What you need to know
- The idea in one line. The small "student" model generates its own answers, and a stronger "teacher" grades those answers token by token — so the student learns from its own mistakes, not from a transcript it can only mimic.
- Why it beats plain fine-tuning. Copying a teacher's perfect outputs (off-policy) makes small errors compound over long reasoning chains. On-policy learning trains the model on the states it actually visits, which is exactly where it needs help.
- Why it beats reinforcement learning on cost. RL gives one sparse reward per trajectory; on-policy distillation gives a dense per-token signal. Thinking Machines Lab reports this is roughly 9 to 30 times cheaper in compute to reach the same score.
- The evidence is stacking up. An April 2026 survey, a mechanism paper, and a 35B agent that matches trillion-parameter models all point the same way — reasoning transfers well into small models when the student stays on-policy.
- The builder payoff. Near-frontier reasoning on modest GPUs is now a realistic in-house project — the practical way for India and UK teams to dodge US API costs and keep data in-region.

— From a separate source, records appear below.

Lemma step_due ev now w w' out :
  step ev w = Some (w', out) → due now w → monotonic now (instants [ev]) → due (default now (last (instants [ev]))) w'.
Proof using.
  intros H Hd Hm. destruct ev; cbn in H, Hm |- *.
  - injection H as <- _. exact Hd.
  - destruct (w_owed w); [done|]. injection H as <- _. exact Hd.
  - injection H as <- _. exact Hd.
  - injection H as <- _. exact Hd.
  - intros Ha. assert (H' := H). apply work_step in H' as (_ & _ & _ & _ & _ & _ & Hall & Hn). rewrite Ha in Hall.
    unfold allowed, next_after in *. unfold work in H. destruct (w_at w) eqn:Ea; try (by destruct_or? Hall); try done.
    + by destruct (w_stop w).
    + destruct (w_queue w); [by destruct second|]. by destruct_or? Hall.
    + by destruct (w_stop w).
    + injection H as <- _. cbn in *. destruct (w_auto w && (w_next w <=? now0)) eqn:E; [|done].
      apply andb_true_iff in E as [_ E]. lia.
    + by destruct_and? Hall.
  - destruct (w_at w); try done. injection H as <- _. by intros [=].
Qed.

Lemma step_discoveries ev w w' out now :
  step ev w = Some (w', out) → due now w → monotonic now (instants [ev]) →
  (discoveries out = [] ∧ w_next w' = w_next w) ∨
  ∃ at_ : Z, discoveries out = [at_] ∧ w_next w ≤ at_ ∧ w_next w' = at_ + w_interval w.
Proof using.
  intros H Hd Hm. destruct ev; cbn in H, Hm.
  - injection H as <- <-. by left.
  - destruct (w_owed w); [done|]. injection H as <- <-. by left.
  - injection H as <- <-. by left.
  - injection H as <- <-. by left.
  - rewrite (work_discoveries _ _ _ _ H). apply work_step in H as (_ & _ & _ & _ & _ & _ & _ & Hn). rewrite Hn.
    unfold next_after, due in *. destruct (w_at w); try (by left). right. exists now0. specialize (Hd eq_refl). split; [done|lia].
  - destruct (w_at w); try done. injection H as <- <-. by left.
Qed.
Lemma step_interval ev w w' out : step ev w = Some (w', out) → w_interval w' = w_interval w.
Proof using.
  intros H. destruct ev; cbn in H; try (by injection H as <- _).
  - destruct (w_owed w); [done|]. by injection H as <- _.
  - by apply work_step in H as (_ & _ & _ & ? & _).
  - destruct (w_at w); try done. by injection H as <- _.
Qed.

For two years the reasoning conversation has been about scale: bigger models, longer chains of thought, more test-time compute. That is expensive to run and, for most teams, expensive to rent from a US provider one metered token at a time. The quieter story of 2026 is a family of techniques — grouped under on-policy distillation — that move frontier-grade reasoning into models small enough to fit on a single node and cheap enough to serve at volume. It is not a new model release; it is a training method, and it changes what a self-hosting team can realistically build. Let us take it apart and then talk about what you should actually do with it.
Before you touch a training loop, write the eval first. On-policy distillation only pays off on a task you can score. If you cannot express "did the student get this right" as a number, you cannot tell whether the teacher's grading is improving the student — and you will burn GPU-hours chasing a feeling. A 200-example graded eval set is enough to start.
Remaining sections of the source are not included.